*To do*.
Copy the lines word for word. Begin at the line that contains "by (apply Nat.mul_le_mono_r; lia)." and end with the final line of the data.

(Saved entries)
################
Section views.
Context (g : state_geom) (src : kv_state) (ids : list nat) (kv : llama_kv_cache).
Context (Hsrc : state_ok g src) (Hids : ∀ i, i ∈ ids → (i < Z.to_nat (kv_size (ks_kv src)))%nat).
Context (Hhead : 0 ≤ kv_head kv ∧ kv_head kv + Z.of_nat (length ids) ≤ kv_size kv ∧ kv_size kv < 2 ^ 30).

(** The cell that was saved for the cell [k]. *)
Definition origin (k : nat) : option nat :=
  if decide (Z.to_nat (kv_head kv) ≤ k)%nat then ids !! (k - Z.to_nat (kv_head kv))%nat else None.

Lemma origin_case k : match origin k with
  | Some i => (Z.to_nat (kv_head kv) ≤ k < Z.to_nat (kv_head kv) + length ids)%nat ∧ ids !! (k - Z.to_nat (kv_head kv))%nat = Some i
  | None => ¬ (Z.to_nat (kv_head kv) ≤ k < Z.to_nat (kv_head kv) + length ids)%nat
  end.
Proof using.
  unfold origin. case_decide as Hk; [|lia]. destruct (ids !! (k - Z.to_nat (kv_head kv))%nat) as [i|] eqn:E.
  - apply lookup_lt_Some in E as Hl. split; [lia|done].
  - apply lookup_ge_None in E. lia.
Qed.

Lemma rows_view t il tg d k : t = TensorK ∨ t = TensorKr ∨ t = TensorV ∧ sg_v_trans g = false →
  geom g t !! il = Some (Some tg) → (Z.to_nat (kv_size kv) * Z.to_nat (tg_row tg) ≤ length d)%nat →
  slot_of (Z.to_nat (tg_row tg)) (rows_restored src ids kv t il tg d) k =
  match origin k with
  | Some i => slot_of (Z.to_nat (tg_row tg)) (nth_data src t il) i
  | None => slot_of (Z.to_nat (tg_row tg)) d k
  end.
Proof using Hsrc Hids Hhead.
  intros Ht Htg Hl. set (w := Z.to_nat (tg_row tg)) in *. unfold rows_restored. fold w.
  assert (∀ i, i ∈ ids → length (slot_of w (nth_data src t il) i) = w) as Hw by (by apply (source_rows g src ids Hsrc Hids)).
  pose proof (bind_length w _ ids Hw) as Hbs. assert ((Z.to_nat (kv_head kv) + length ids) * w ≤ Z.to_nat (kv_size kv) * w)%nat as Hf
    by (apply Nat.mul_le_mono_r; lia).
  unfold splice_ok. rewrite decide_True by (rewrite Hbs; lia).
  rewrite (slot_of_splice w d (Z.to_nat (kv_head kv)) _ (length ids) k) by (done || lia).
  pose proof (origin_case k) as Ho. destruct (origin k) as [i|].
  - destruct Ho as [Hr Hi]. rewrite decide_True by done. by apply slot_of_bind.
  - by rewrite decide_False.
Qed.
################
*Task solution*.
    by (apply Nat.mul_le_mono_r; lia).
  unfold splice_ok. rewrite decide_True by (rewrite Hbs; lia).
  rewrite (slot_of_splice w d (Z.to_nat (kv_head kv)) _ (length ids) k) by (done || lia).
  pose proof (origin_case k) as Ho. destruct (origin k) as [i|].
  - destruct Ho as [Hr Hi]. rewrite decide_True by done. by apply slot_of_bind.
  - by rewrite decide_False.
Qed.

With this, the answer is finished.